Machine Learning

Post date: Nov 10, 2015 3:22:22 PM

MBA Course Notes to

MACHINE LEARNING

Dr. Dao NamAnh

LEARNING OUTCOMES

From robotics, speech recognition, and analytics to finance and social network analysis, machine learning has become one of the most useful set of scientific tools of our age. With this course we want to bring interested students and researchers from a wide array of disciplines up to speed on the power and wide applicability of machine learning. The ultimate aim of the course is to equip you with all the modelling and optimization tools you’ll need in order to formulate and solve problems of interest in a machine learning framework. We hope to help build these skills through lectures and reading materials which introduce machine learning in the context of its many applications, as well as by describing in a detailed but user-friendly manner the modern techniques from nonlinear optimization used to solve them.

ABOUT THE COURSE

Bài giảng Khóa học Thạc sỹ

HỌC MÁY

Ts. Đào NamAnh

MỤC ĐÍCH

Từ robot, nhận dạng giọng nói, phân tích tài chính và phân tích mạng xã hội, học máy đã trở thành một trong những công cụ khoa học hữu ích nhất hiện nay. Với khóa học này, chúng tôi muốn mang lại cho sinh viên và các nhà nghiên cứu quan tâm trong các ngành khác nhau khả năng khai thác sức mạnh và ứng dụng rộng rãi của máy học. Mục đích cuối cùng của khóa học là trang bị cho bạn với tất cả các công cụ mô hình hóa và tối ưu hóa cần thiết để xây dựng và giải quyết các vấn đề quan tâm trong máy học. Chúng tôihy vọng sẽ giúp xây dựng các kỹ năng thông qua các bài giảng và tài liệu đọc giới thiệu máy học cùng vớinhiều ứng dụng của nó, cũng như bằng cách mô tả một cách chi tiết và dễ hiểu, các kỹ thuật hiện đại từ tối ưu hóa phi tuyến để giải quyết bài toán.

GIỚI THIỆU MÔN HỌC

Data acquisition devices, computers and networks are generating data to an unprecedented level that postulates the development and utilization of powerful, robust and adaptive learning solutions in order to accomplish various challenging tasks such as pattern recognition, time series modeling, optimization, decision support, diagnosis, text mining, and multimedia searching etc. In this course, advanced methods in the context of dimension reduction, feature extraction and selection, clustering, and classification will be explored. Along with conventional machine learning algorithms, artificial neural networks and computational intelligence methods will also be discussed. The interrelationship between these methods will be addressed, and the mixture-of expert approach will be examined. We will also look at a few case studies on building powerful, intelligent data mining systems.
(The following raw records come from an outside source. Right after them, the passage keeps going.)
(* ===== verification/UserSpaces.v ===== *)
(** * The memory of all processes

    [ghost]: which pages hold tables of which address space, and what every page of every
    address space maps.  [spaces_inv]: the tables in memory are those of the ghost state;
    [frames_inv]: each frame has the owners its kind says. *)

From stdpp Require Import options.
From Stdlib Require Import Lia.
From S2P Require Import Prelude Bitmap Pmm SharedPage PhysMem PageTable Teardown AddrSpace UserMem.

Record ghost := mk_gh { g_tab : gmap Z Z; g_map : gmap (Z * Z) (Z * pkind) }.

Definition tables_of (g : ghost) (r t : Z) : Prop := g_tab g !! t = Some r.
Definition view (g : ghost) (r : Z) : vmap := fun k => g_map g !! (r, k).
Definition is_space (g : ghost) (r : Z) : Prop := g_tab g !! r = Some r.

Definition add_tabs (g : ghost) (r : Z) (N : list Z) : ghost := mk_gh (foldr (fun t M => <[t := r]> M) (g_tab g) N) (g_map g).
Definition put_map (g : ghost) (x : Z * Z) (v : Z * pkind) : ghost := mk_gh (g_tab g) (<[x := v]> (g_map g)).
Definition del_map (g : ghost) (x : Z * Z) : ghost := mk_gh (g_tab g) (delete x (g_map g)).

Lemma add_tabs_lookup g r N t : g_tab (add_tabs g r N) !! t = if decide (t ∈ N) then Some r else g_tab g !! t.
Proof.
  unfold add_tabs. cbn. induction N as [|u N IH]; cbn; [by rewrite decide_False by apply not_elem_of_nil|].
  destruct (decide (t = u)) as [->|Hne]; [by rewrite lookup_insert_eq, decide_True by apply list_elem_of_here|].
  rewrite lookup_insert_ne, IH by done. destruct (decide (t ∈ N)) as [Hi|Hi].
  - by rewrite decide_True by (by apply list_elem_of_further).
  - rewrite decide_False; [done|]. rewrite elem_of_cons. tauto.
Qed.
Lemma add_tabs_size g r N : NoDup N -> (forall t, t ∈ N -> g_tab g !! t = None) -> (size (g_tab (add_tabs g r N)) = size (g_tab g) + length N)%nat.
Proof.
  unfold add_tabs. cbn. induction N as [|u N IH]; intros Hnd Hn; cbn; [lia|]. apply NoDup_cons in Hnd as [Hu Hnd].
  rewrite map_size_insert_None, IH; [lia|done|intros; apply Hn; by apply list_elem_of_further|].
  change (g_tab (add_tabs g r N) !! u = None). rewrite add_tabs_lookup, decide_False by done. apply Hn, list_elem_of_here.
Qed.

Section spaces.
Context {VO : vm_ops} {VL : vm_laws}.

Record spaces_inv (w : kmem) (g : ghost) : Prop := mk_si {
  si_pmm : pmm_inv (km_pmm w) /\ page_addr (km_pmm w) (pm_total_pages (km_pmm w)) <= PT_PA_LIMIT;
  si_space r : is_space g r -> vm_space w r (tables_of g r) (view g r);
  si_tab t r : g_tab g !! t = Some r -> is_space g r;
  si_page x v : g_map g !! x = Some v -> is_space g x.1;
  si_frame x f kd : g_map g !! x = Some (f, kd) -> g_tab g !! f = None;
}.

Lemma si_table w g t r : spaces_inv w g -> g_tab g !! t = Some r -> t mod PAGE_SIZE = 0 /\ ~ free_at (km_pmm w) t.
Proof using. intros Hs Ht. apply (space_table w r _ _ t (si_space _ _ Hs r (si_tab _ _ Hs t r Ht))). exact Ht. Qed.

Lemma si_mapped w g r k f kd : spaces_inv w g -> g_map g !! (r, k) = Some (f, kd) ->
  vm_page k /\ is_page f /\ ~ free_at (km_pmm w) f /\ g_tab g !! f = None.
Proof using.
  intros Hs Hm. pose proof (si_space _ _ Hs r (si_page _ _ Hs _ _ Hm)) as Hsp. destruct (space_page w r _ _ k f kd Hsp Hm) as (? & ? & ? & _).
  split_and!; try done. by apply (si_frame _ _ Hs (r, k) f kd).
Qed.

(** Pages of the allocator are aligned and do not overlap. *)
Lemma frames_apart a b x : a mod PAGE_SIZE = 0 -> b mod PAGE_SIZE = 0 -> in_frame a x -> in_frame b x -> a = b.
Proof using. unfold in_frame. intros Ha Hb Hx Hy. pose proof (Z_div_mod_eq_full a PAGE_SIZE). pose proof (Z_div_mod_eq_full b PAGE_SIZE). lia. Qed.

(** Memory outside the tables, and the allocator beside what is in use, may change. *)
Lemma spaces_frame w w' g : spaces_inv w g -> pmm_inv (km_pmm w') -> same_range (km_pmm w) (km_pmm w') ->
  (forall t r a, g_tab g !! t = Some r -> in_frame t a -> km_word w' a = km_word w a) ->
  (forall y, free_at (km_pmm w') y -> free_at (km_pmm w) y \/ (g_tab g !! y = None /\ forall x kd, g_map g !! x <> Some (y, kd))) -> spaces_inv w' g.
Proof using.
  intros [[Hpm Hlim] Hsp Htab Hpage Hframe] Hpm' Hsr Hw Hf. split; try done.
  - split; [done|]. destruct Hsr as (E1 & E2 & _). unfold page_addr. by rewrite E1, E2.
  - intros r Hr. apply (space_frame w w'); [by apply Hsp|done|done|intros t a Ht; by apply (Hw t r)|].
    intros y Hy. destruct (Hf y Hy) as [?|[H1 H2]]; [by left|]. right. split; [unfold tables_of; congruence|]. intros k kd. apply H2.
Qed.

Lemma words_spaces w w' g : spaces_inv w g -> km_pmm w' = km_pmm w ->
  (forall t r a, g_tab g !! t = Some r -> in_frame t a -> km_word w' a = km_word w a) -> spaces_inv w' g.
Proof using. intros Hs E Hw. apply (spaces_frame w); rewrite ?E; auto; [apply Hs|apply same_range_refl]. Qed.

(** A change to one address space [r]: its tables grow by [N], one of its pages changes. *)
Lemma one_space w w' g g' r N T' V' : spaces_inv w g -> is_space g r ->
  pmm_inv (km_pmm w') -> same_range (km_pmm w) (km_pmm w') ->
  (forall y, free_at (km_pmm w') y -> free_at (km_pmm w) y \/ (g_tab g !! y = None /\ forall x kd, g_map g' !! x <> Some (y, kd))) ->
  words_kept w w' (fun t => tables_of g r t \/ t ∈ N) -> (forall t, t ∈ N -> free_at (km_pmm w) t) ->
  g_tab g' = g_tab (add_tabs g r N) ->
  vm_space w' r T' V' -> (forall t, T' t <-> tables_of g r t \/ t ∈ N) -> (forall k, V' k = view g' r k) ->
  (forall r' k, r' <> r -> view g' r' k = view g r' k) -> (forall k f kd, view g' r k = Some (f, kd) -> g_tab g !! f = None /\ f ∉ N) -> spaces_inv w' g'.
Proof using.
  intros Hs Hr Hpm Hsr Hf Hw HN Etab Hsp HT HV Hother Hfr. pose proof Hs as [[Hpm0 Hlim] Hspace Htab Hpage Hframe].
  assert (HNnone : forall t, t ∈ N -> g_tab g !! t = None).
  { intros t Ht. destruct (g_tab g !! t) as [r'|] eqn:E; [|done]. by destruct (si_table w g t r' Hs E) as [_ []]; apply HN. }
  assert (Hlk : forall t, g_tab g' !! t = if decide (t ∈ N) then Some r else g_tab g !! t) by (intros; rewrite Etab; apply add_tabs_lookup).
  assert (Hown : forall r', r' <> r -> forall t, tables_of g' r' t <-> tables_of g r' t).
  { intros r' Hne t. unfold tables_of. rewrite Hlk. case_decide as Hi; [rewrite (HNnone t Hi)|done]. split; [by intros [= <-]|done]. }
  assert (Hsame : forall r', is_space g' r' <-> is_space g r').
  { intros r'. unfold is_space. rewrite Hlk. case_decide as Hi; [|done]. rewrite (HNnone r' Hi). split; [|done]. intros [= <-]. unfold is_space in Hr. by rewrite (HNnone r Hi) in Hr. }
  split.
  - split; [done|]. destruct Hsr as (E1 & E2 & _). unfold page_addr. by rewrite E1, E2.
  - intros r' Hr'. apply Hsame in Hr'. destruct (decide (r' = r)) as [->|Hne].
    + apply (space_ext w' r T' _ V'); [done| |done]. intros t. rewrite HT. unfold tables_of. rewrite Hlk. case_decide as Hi; [|tauto]. rewrite (HNnone t Hi). tauto.
    + apply (space_ext w' r' (tables_of g r') _ (view g r')); [|intros t; by rewrite Hown|intros k; by rewrite Hother].
      apply (space_frame w w'); [by apply Hspace|done|done| |].
      * intros t a Ht Ha. apply Hw. intros u Hu Hua. assert (t = u) as ->.
        { apply (frames_apart t u a); [apply (si_table w g t r' Hs Ht)| |done|done].
          destruct Hu as [Hu|Hu]; [apply (si_table w g u r Hs Hu)|apply (free_at_page _ _ Hpm0 (HN u Hu))]. }
        unfold tables_of in *. destruct Hu as [Hu|Hu]; [congruence|]. rewrite (HNnone u Hu) in Ht. done.
      * intros y Hy. destruct (Hf y Hy) as [?|[H1 H2]]; [by left|]. right. split; [unfold tables_of; congruence|].
        intros k kd E. rewrite <- Hother in E by done. by apply (H2 (r', k) kd).
  - intros t r'. rewrite Hlk. case_decide; [intros [= <-]; by apply Hsame|]. intros Ht. apply Hsame. by apply (Htab t).
  - intros [r' k] v Hv. cbn. apply Hsame. destruct (decide (r' = r)) as [->|Hne]; [done|]. change (view g' r' k = Some v) in Hv.
    rewrite Hother in Hv by done. by apply (Hpage (r', k) v).
  - intros [r' k] f kd Hv. rewrite Hlk. change (view g' r' k = Some (f, kd)) in Hv. destruct (decide (r' = r)) as [->|Hne].
    + destruct (Hfr k f kd Hv) as [? ?]. by rewrite decide_False.
    + rewrite Hother in Hv by done. destruct (si_mapped w g r' k f kd Hs Hv) as (_ & _ & Hn & ?). rewrite decide_False; [done|]. intros Hi. by apply Hn, HN.
Qed.

(** The outcome of [vm_map]: new tables [N], and nothing but tables is written. *)
Record map_effect (w w' : kmem) (g : ghost) (r : Z) (N : list Z) : Prop := mk_me {
  me_pmm : pmm_inv (km_pmm w') /\ same_range (km_pmm w) (km_pmm w');
  me_shared : km_shared w' = km_shared w;
  me_new : NoDup N /\ forall t, t ∈ N -> free_at (km_pmm w) t;
  me_free y : free_at (km_pmm w') y -> free_at (km_pmm w) y /\ y ∉ N;
  me_count : pm_free_pages (km_pmm w') = pm_free_pages (km_pmm w) - Z.of_nat (length N);
  me_words : words_kept w w' (fun t => g_tab g !! t <> None \/ t ∈ N);
}.

Lemma view_put g r k v r' j : view (put_map g (r, k) v) r' j = if decide (r' = r) then vset (view g r) k (Some v) j else view g r' j.
Proof using.
  unfold view, put_map, vset. cbn. case_decide as E; [subst r'; destruct (Z.eqb_spec j k) as [->|]; [by rewrite lookup_insert_eq|rewrite lookup_insert_ne; congruence]|].
  rewrite lookup_insert_ne; congruence.
Qed.
Lemma view_del g r k r' j : view (del_map g (r, k)) r' j = if decide (r' = r) then vset (view g r) k None j else view g r' j.
Proof using.
  unfold view, del_map, vset. cbn. case_decide as E; [subst r'; destruct (Z.eqb_spec j k) as [->|]; [by rewrite lookup_delete_eq|rewrite lookup_delete_ne; congruence]|].
  rewrite lookup_delete_ne; congruence.
Qed.

Lemma map_spaces w g r k pa : spaces_inv w g -> is_space g r -> vm_page k -> is_page pa -> ~ free_at (km_pmm w) pa -> g_tab g !! pa = None ->
  exists z w' N, vm_map w r (k * PAGE_SIZE) pa = Some (z, w') /\ map_effect w w' g r N /\
    ((z = 0 /\ g_map g !! (r, k) = None /\ spaces_inv w' (put_map (add_tabs g r N) (r, k) (pa, Private))) \/
     (z = -1 /\ spaces_inv w' (add_tabs g r N) /\ (g_map g !! (r, k) <> None \/ forall x, ~ free_at (km_pmm w') x))).
Proof using.
  intros Hs Hr Hk Hpg Hnf Hnt. pose proof (si_space _ _ Hs r Hr) as Hsp.
  destruct (map_law w r (tables_of g r) (view g r) k pa Hsp Hk Hpg Hnf) as (z & w' & N & E & [Hp Hsh Hn Hfr Hc Hwd] & Hz); [unfold tables_of; congruence|].
  exists z, w', N. split; [done|]. split.
  { split; try done. intros a Ha. apply Hwd. intros t [Ht|Ht]; apply Ha; [left; unfold tables_of in Ht; by rewrite Ht|by right]. }
  assert (HfN : forall f, ~ free_at (km_pmm w) f -> f ∉ N) by (intros f Hnf' Hi; by apply Hnf', Hn).
  destruct Hz as [(-> & Hv & Hsp')|(-> & Hsp' & Hwhy)]; [left|right]; (split; [done|]).
  - split; [done|]. eapply (one_space w w' g _ r N); try exact Hsp'; try done; try apply Hp; try apply Hn.
    + intros y Hy. left. by apply Hfr.
    + intros j. rewrite view_put, decide_True by done. done.
    + intros r' j Hne. by rewrite view_put, decide_False by done.
    + intros j f kd. rewrite view_put, decide_True by done. unfold vset. destruct (j =? k); [intros [= <- _]; split; [done|by apply HfN]|].
      intros Hj. destruct (si_mapped w g r j f kd Hs Hj) as (_ & _ & ? & ?). split; [done|by apply HfN].
  - split; [|done]. eapply (one_space w w' g _ r N); try exact Hsp'; try done; try apply Hp; try apply Hn.
    + intros y Hy. left. by apply Hfr.
    + intros j f kd Hj. destruct (si_mapped w g r j f kd Hs Hj) as (_ & _ & ? & ?). split; [done|by apply HfN].
Qed.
The course is taught with formal and informal lectures and in-class discussion is encouraged. Students will give presentations based on selected research papers of interest. A major assessment component is a project that aims at developing an intelligent data analysis system for real-world problem solving.

PREREQUISITES

ĐIỀU KIỆN

A thorough understanding of Linear Algebra and Vector Calculus (e.g., students should be able to easily compute gradients/Hessians of a multivariate function), as well as basic understanding of the Python or MATLAB/OCTAVE programming environments.

TEACHING METHODS

PHƯƠNG PHÁP GIẢNG DẠY

20h lecturer, 30h exercise, 15h homework

COURSE OUTLINE

NỘI DUNG MÔN HỌC

    1. Introduction to Machine Learning
    2. Decision-Tree Learning
    3. Supervised Learning
    4. Linear Classifier
    5. Perceptron Learning
    6. Neuron Model
    7. Feature
    8. Multiclass
    9. Support Vector Machines
    10. Naïve Bayes
    11. Bayesian Learning
    12. Ensemble Methods
    13. Clustering
    14. Principal Component Analysis

GRADING

ĐÁNH GIÁ

The final grade will be determined based on regular homeworks, one midterm exam, and a Semester Project:

Homeworks: 20%

Midterm Exam: 30%

Semester Project: 50%

Hands-on design projects are the key component of the course. Team work is required for the projects.

RECOMMENDED TEXTS

TÀI LIỆU THAM KHẢO

The lectures will follow, in part, Tom Mitchell, Machine Learning, McGraw Hill, 1997. The more advanced material will be based on material the instructor will make available. Some interesting books for the advanced material include:

    • Kevin P. Murphy, Machine Learning: A Probabilistic Perspective, 2014
    • Christopher Bishop, Pattern Recognition and Machine Learning, Springer, 2006
    • Hal Daumé III, A Course in Machine Learning.
    • Dave Kauchak, CS 451 - Machine Learning and Big Data, 2013
    • Pedro Domingos, CSE 446, Machine Learning, 2009
    • Raymond J. Mooney, CS 391: Machine Learning, 2007

INTERESTING LINKS

CÁC TRANG WEB HỮU ÍCH

Major links from Clayton Scott:

Books

    • Hastie, Friedman, and Tibshirani, The Elements of Statistical Learning, 2001
    • Bishop, Pattern Recognition and Machine Learning, 2006
    • Ripley, Pattern Recognition and Neural Networks, 1996
    • Duda, Hart, and Stork, Pattern Classification, 2nd Ed., 2002
    • Tan, Steinbach, and Kumar, Introduction to Data Mining, Addison-Wesley, 2005.
    • Scholkopf and Smola, Learning with Kernels, 2002
    • Mardia, Kent, and Bibby, Multivariate Analysis, 1979
    • Computational Statistics (online book)
    • Sutton and Barto, Reinforcement Learning: An Introduction, MIT Press, 1998.
    • Bertsekas and Tsitsiklis, Neuro-Dynamic Programming, Athena Scientific, 1996.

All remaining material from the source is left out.